Provide again, from the entries below, every line from the one containing "- destruct (decide (h = h0)) as [->|Hne]." through the one containing "forall h, h ∈ handles", exactly as written, and no other line.

Data for the task:

####

(* ===== verification/Spawn.v ===== *)
(** * [details/oneway_task.hpp] and [io_context::co_spawn]: detached coroutines

    [co_spawn(a)] makes the frame of [co_spawn_entry_point(a)], which owns [a] and
    awaits it.  A [oneway_task] is only a handle to that frame: it has no
    destructor, [start] takes the handle out and resumes the frame, and the frame
    ends its own life ([final_suspend] does not suspend).  The model is the store
    of frames with the two vectors of handles, [m_remote_spawn] and the one that
    [resolve_remote_coroutine] has swapped out and is walking through; a started
    frame may complete at any time and spawn others in between. *)

From S2P Require Import Prelude Coroutines.
From stdpp Require Import gmap relations.

(** A frame: suspended at its start, awaiting [a], or gone together with [a]. *)
Inductive frame := Created | Started | Gone.

(** [m_handle] of a [oneway_task]. *)
Record oneway_task := mk_oneway { m_handle : option nat }.

(** [bad]: a frame was resumed that was not suspended at its start.
    [swallowed]: exceptions that reached [unhandled_exception() {}]. *)
Record spawner := mk_spawner {
  frames : gmap nat frame;
  m_remote_spawn : list oneway_task;
  tasks : list oneway_task;
  dropped : list oneway_task;
  swallowed : list nat;
  bad : bool
}.

Definition spawner_init : spawner := mk_spawner ∅ [] [] [] [] false.

Definition with_frames (m : gmap nat frame) (s : spawner) : spawner :=
  mk_spawner m (m_remote_spawn s) (tasks s) (dropped s) (swallowed s) (bad s).

(** [h.resume()] of a frame at its initial suspension. *)
Definition resume (h : nat) (s : spawner) : spawner :=
  match frames s !! h with
  | Some Created => with_frames (<[h := Started]> (frames s)) s
  | _ => mk_spawner (frames s) (m_remote_spawn s) (tasks s) (dropped s) (swallowed s) true
  end.

(** [start()]: the handle is taken out first. *)
Definition start (t : oneway_task) (s : spawner) : oneway_task * spawner :=
  match m_handle t with
  | None => (t, s)
  | Some h => (mk_oneway None, resume h s)
  end.

(** [co_spawn(a)] with the new frame [h]. *)
Definition co_spawn (local : bool) (h : nat) (s : spawner) : spawner :=
  let s := with_frames (<[h := Created]> (frames s)) s in
  let task := mk_oneway (Some h) in
  if local then (start task s).2
  else mk_spawner (frames s) (m_remote_spawn s ++ [task]) (tasks s) (dropped s) (swallowed s) (bad s).

(** [std::swap(tasks, m_remote_spawn)] into the empty local vector. *)
Definition swap_out (s : spawner) : spawner :=
  mk_spawner (frames s) [] (m_remote_spawn s) (dropped s) (swallowed s) (bad s).

(** One turn of [for (auto &t : tasks) t.start();] *)
Definition start_next (s : spawner) : option spawner :=
  match tasks s with
  | [] => None
  | t :: rest =>
      let '(_, s) := start t s in
      Some (mk_spawner (frames s) (m_remote_spawn s) rest (dropped s) (swallowed s) (bad s))
  end.

(** The awaited [a] of frame [h] completes: the body returns, or its exception is
    dropped; then the frame destroys itself and [a]. *)
Definition complete (h : nat) (r : outcome unit) (s : spawner) : spawner :=
  mk_spawner (<[h := Gone]> (frames s)) (m_remote_spawn s) (tasks s) (dropped s)
    (match r with Throw e => swallowed s ++ [e] | Value _ => swallowed s end) (bad s).

(** [~io_context()]: the handles in the queue are destroyed, not the frames. *)
Definition end_context (s : spawner) : spawner :=
  mk_spawner (frames s) [] (tasks s) (dropped s ++ m_remote_spawn s) (swallowed s) (bad s).

Inductive step (s : spawner) : spawner -> Prop :=
| spawns local h : frames s !! h = None -> step s (co_spawn local h s)
| swaps : tasks s = [] -> m_remote_spawn s <> [] -> step s (swap_out s)
| starts s' : start_next s = Some s' -> step s s'
| completes h r : frames s !! h = Some Started -> step s (complete h r s)
| ends_context : tasks s = [] -> step s (end_context s).

(** ** Invariant *)

Definition handles (l : list oneway_task) : list nat := omap m_handle l.
Definition waiting (s : spawner) : list nat :=
  handles (m_remote_spawn s) ++ handles (tasks s) ++ handles (dropped s).

(** The frames that have not been started are those some handle refers to, each by
    one handle. *)
Record spawn_ok (s : spawner) : Prop := {
  so_bad : bad s = false;
  so_nodup : NoDup (waiting s);
  so_waiting h : h ∈ waiting s <-> frames s !! h = Some Created
}.

Lemma handles_app l l' : handles (l ++ l') = handles l ++ handles l'.
Proof. apply omap_app. Qed.

(** A new frame that goes to the waiting ones. *)
Lemma spawn_ok_perm s s' :
  bad s' = bad s -> frames s' = frames s -> waiting s' ≡ₚ waiting s -> spawn_ok s -> spawn_ok s'.
Proof.
  intros Eb Ef Ew [B N W]. split; [by rewrite Eb | by rewrite Ew |]. intros h. by rewrite Ew, Ef.
Qed.

Lemma spawn_ok_add s s' h :
  frames s !! h = None -> bad s' = bad s -> frames s' = <[h := Created]> (frames s) ->
  waiting s' ≡ₚ h :: waiting s -> spawn_ok s -> spawn_ok s'.
Proof.
  intros Hn Eb Ef Ew [B N W]. split; [by rewrite Eb | |].
  - rewrite Ew. constructor; [|done]. rewrite W, Hn. done.
  - intros h'. rewrite Ew, Ef, elem_of_cons. destruct (decide (h' = h)) as [->|Hne].
    + rewrite lookup_insert_eq. by split; [|left].
    + rewrite lookup_insert_ne by done. rewrite W. split; [by intros [?|?] | by right].
Qed.

(** A frame that leaves them: it is started. *)
Lemma spawn_ok_start s s' h :
  bad s' = bad s -> frames s' = <[h := Started]> (frames s) ->
  waiting s ≡ₚ h :: waiting s' -> spawn_ok s -> spawn_ok s'.
Proof.
  intros Eb Ef Ew [B N W]. rewrite Ew in N. apply NoDup_cons in N as [Hh N].
  split; [by rewrite Eb | done |]. intros h'. rewrite Ef. destruct (decide (h' = h)) as [->|Hne].
  - rewrite lookup_insert_eq. by split.
  - rewrite lookup_insert_ne, <- W, Ew, elem_of_cons by done. split; [by right | by intros [?|?]].
Qed.

Lemma resume_created s h :
  frames s !! h = Some Created -> resume h s = with_frames (<[h := Started]> (frames s)) s.
Proof. unfold resume. by intros ->. Qed.

Lemma start_next_ok s s' : spawn_ok s -> start_next s = Some s' -> spawn_ok s'.
Proof.
  intros I. unfold start_next. destruct (tasks s) as [|[[h|]] rest] eqn:E; simpl; [done | |].
  - assert (Ew : waiting s ≡ₚ h :: handles (m_remote_spawn s) ++ handles rest ++ handles (dropped s)).
    { unfold waiting. rewrite E. simpl. apply Permutation_sym, Permutation_middle. }
    rewrite resume_created by (apply (so_waiting _ I); rewrite Ew; apply elem_of_cons; by left).
    intros [= <-]. by apply (spawn_ok_start s _ h).
  - intros [= <-]. apply (spawn_ok_perm s); try done. unfold waiting. by rewrite E.
Qed.

Lemma co_spawn_ok local s h : frames s !! h = None -> spawn_ok s -> spawn_ok (co_spawn local h s).
Proof.
  intros Hn I. destruct local; unfold co_spawn; cbn [start m_handle snd].
  - rewrite resume_created by (cbn; apply lookup_insert_eq).
    destruct I as [B N W]. split; cbn; [done | done |]. intros h'. fold (waiting s).
    change (h' ∈ waiting s <-> <[h:=Started]> (<[h:=Created]> (frames s)) !! h' = Some Created).
    rewrite insert_insert_eq, W. destruct (decide (h' = h)) as [->|Hne].
    + rewrite lookup_insert_eq, Hn. done.
    + by rewrite lookup_insert_ne.
  - apply (spawn_ok_add s _ h); try done. unfold waiting. cbn. rewrite handles_app. cbn.
    rewrite <- app_assoc. symmetry. apply Permutation_middle.
Qed.

Lemma spawn_step_ok s s' : spawn_ok s -> step s s' -> spawn_ok s'.
Proof.
  intros I H. destruct H as [local h Hn | Et _ | s' E | h r Hh | Et].
  - by apply co_spawn_ok.
  - apply (spawn_ok_perm s); try done. unfold waiting, swap_out. cbn. by rewrite Et.
  - by apply (start_next_ok s).
  - destruct I as [B N W]. split; cbn; [done | done |]. intros h'. fold (waiting s).
    change (h' ∈ waiting s <-> <[h:=Gone]> (frames s) !! h' = Some Created). rewrite W.
    destruct (decide (h' = h)) as [->|Hne]; [rewrite Hh, lookup_insert_eq; done | by rewrite lookup_insert_ne].
  - apply (spawn_ok_perm s); try done. unfold waiting, end_context. cbn. rewrite Et, handles_app. cbn.
    apply Permutation_app_comm.
Qed.

Lemma spawn_reach_ok s : rtc step spawner_init s -> spawn_ok s.
Proof.
  intros R. assert (I : spawn_ok spawner_init).
  { split; [done | constructor |]. intros h. cbn. rewrite elem_of_nil, lookup_empty. done. }
  revert I. induction R as [|a b c H _ IH]; intros I; [done|]. by eapply IH, spawn_step_ok.
Qed.

(** ** Draining *)

Lemma drain_tasks s :
  spawn_ok s -> exists s', rtc step s s' /\ tasks s' = [] /\ m_remote_spawn s' = m_remote_spawn s /\
    dropped s' = dropped s /\
    forall h, frames s' !! h = (if decide (h ∈ handles (tasks s)) then Some Started else frames s !! h).
Proof.
  remember (tasks s) as ts eqn:E. revert s E. induction ts as [|t ts IH]; intros s E I.
  { exists s. split_and!; try done. }
  assert (Q : exists s1, start_next s = Some s1 /\ tasks s1 = ts /\ m_remote_spawn s1 = m_remote_spawn s /\
    dropped s1 = dropped s /\
    frames s1 = match m_handle t with Some h => <[h := Started]> (frames s) | None => frames s end).
  { unfold start_next. rewrite <- E. unfold start. destruct (m_handle t) as [h|] eqn:Eh.
    - rewrite resume_created; [by eexists|]. apply (so_waiting _ I). unfold waiting. rewrite <- E.
      cbn. rewrite Eh. set_solver.
    - by eexists. }
  destruct Q as (s1 & S1 & T1 & M1 & D1 & F1).
  destruct (IH s1 (eq_sym T1)) as (s' & R & T & M & D & F); [by apply (start_next_ok s)|].
  exists s'. split_and!; [by eapply rtc_l; [apply starts|] | done | by rewrite M | by rewrite D |].
  intros h. rewrite F, F1. cbn. destruct (m_handle t) as [h0|] eqn:Eh; [|done].
  destruct (decide (h ∈ handles ts)) as [Hin|Hin].
  - rewrite decide_True by set_solver. done.
  - destruct (decide (h = h0)) as [->|Hne].
    + rewrite lookup_insert_eq, decide_True by set_solver. done.
    + rewrite lookup_insert_ne, decide_False by set_solver. done.
Qed.

Lemma dropped_stays s s' h :
  rtc step s s' -> h ∈ handles (dropped s) -> h ∈ handles (dropped s').
Proof.
  intros R. induction R as [|a b c H _ IH]; [done|]. intros Hh. apply IH.
  destruct H as [local h' Hn | _ _ | s' E | h' r _ | _]; cbn; try done.
  - by destruct local; unfold co_spawn, start, resume; cbn; [rewrite lookup_insert_eq|].
  - unfold start_next, start, resume in E. by repeat (case_match; simplify_eq/=).
  - rewrite handles_app. set_solver.
Qed.

(** C14: detached coroutines live once.  In any sequence of spawns on either
    thread, turns of the loop and completions, no frame is resumed twice or
    after its end: the frames that are not started are exactly those that one
    handle in a queue (or one the context dropped) refers to.  Every queued frame
    is started by the turns that walk the two vectors; and a frame whose
    handle a context drops when it ends is never started nor destroyed. *)
Theorem spawned_frames_live_once s :
  rtc step spawner_init s ->
  bad s = false /\ NoDup (waiting s) /\ (forall h, h ∈ waiting s <-> frames s !! h = Some Created) /\
  (exists s', rtc step s s' /\ m_remote_spawn s' = [] /\ tasks s' = [] /\
     forall h, h ∈ handles (m_remote_spawn s) ++ handles (tasks s) -> frames s' !! h = Some Started) /\
  (forall h s', h ∈ handles (dropped s) -> rtc step s s' -> frames s' !! h = Some Created).
Proof.
  intros R. pose proof (spawn_reach_ok s R) as I. split_and!; [apply I | apply I | apply I | |].
  - destruct (drain_tasks s I) as (s1 & R1 & T1 & M1 & D1 & F1).
    assert (I1 : spawn_ok s1) by (apply spawn_reach_ok; by etrans).
    destruct (m_remote_spawn s) as [|t l] eqn:E.
    { exists s1. split_and!; try done. intros h Hh. by rewrite F1, decide_True by set_solver. }
    assert (S2 : step s1 (swap_out s1)) by (apply swaps; [done | by rewrite M1]).
    destruct (drain_tasks (swap_out s1)) as (s2 & R2 & T2 & M2 & _ & F2); [by eapply spawn_step_ok|].
    exists s2. split_and!; [etrans; [done | by eapply rtc_l] | done | done |].
    intros h Hh. rewrite F2. cbn. rewrite M1. case_decide; [done|]. rewrite F1, decide_True by set_solver. done.
  - intros h s' Hh R'. apply so_waiting; [apply spawn_reach_ok; by etrans|].
    unfold waiting. pose proof (dropped_stays s s' h R' Hh). set_solver.
Qed.

(** One frame runs to its end with an exception, one is queued and dropped. *)
Lemma spawned_frames_live_once_witness :
  exists s, rtc step spawner_init s /\ swallowed s = [4] /\ frames s !! 0 = Some Gone /\
    bad s = false /\ forall s', rtc step s s' -> frames s' !! 1 = Some Created.
Proof.
  assert (R : exists s, rtc step spawner_init s /\ swallowed s = [4] /\ frames s !! 0 = Some Gone /\
    1 ∈ handles (dropped s)).
  { eexists. split; [|split; [|split]].
    - eapply rtc_l; [by apply (spawns _ true 0)|]. eapply rtc_l; [by apply (spawns _ false 1)|].
      eapply rtc_l; [by apply (completes _ 0 (Throw 4))|]. eapply rtc_l; [by apply ends_context|]. apply rtc_refl.
    - reflexivity.
    - reflexivity.
    - apply list_elem_of_here. }
  destruct R as (s & R & E & G & D). exists s.
  destruct (spawned_frames_live_once s R) as (B & _ & _ & _ & L).
  split_and!; try assumption. intros s'. exact (L 1 s' D).
Defined.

####

Solution to the exercise:
  - destruct (decide (h = h0)) as [->|Hne].
    + rewrite lookup_insert_eq, decide_True by set_solver. done.
    + rewrite lookup_insert_ne, decide_False by set_solver. done.
Qed.

Lemma dropped_stays s s' h :
  rtc step s s' -> h ∈ handles (dropped s) -> h ∈ handles (dropped s').
Proof.
  intros R. induction R as [|a b c H _ IH]; [done|]. intros Hh. apply IH.
  destruct H as [local h' Hn | _ _ | s' E | h' r _ | _]; cbn; try done.
  - by destruct local; unfold co_spawn, start, resume; cbn; [rewrite lookup_insert_eq|].
  - unfold start_next, start, resume in E. by repeat (case_match; simplify_eq/=).
  - rewrite handles_app. set_solver.
Qed.

(** C14: detached coroutines live once.  In any sequence of spawns on either
    thread, turns of the loop and completions, no frame is resumed twice or
    after its end: the frames that are not started are exactly those that one
    handle in a queue (or one the context dropped) refers to.  Every queued frame
    is started by the turns that walk the two vectors; and a frame whose
    handle a context drops when it ends is never started nor destroyed. *)
Theorem spawned_frames_live_once s :
  rtc step spawner_init s ->
  bad s = false /\ NoDup (waiting s) /\ (forall h, h ∈ waiting s <-> frames s !! h = Some Created) /\
  (exists s', rtc step s s' /\ m_remote_spawn s' = [] /\ tasks s' = [] /\
     forall h, h ∈ handles (m_remote_spawn s) ++ handles (tasks s) -> frames s' !! h = Some Started) /\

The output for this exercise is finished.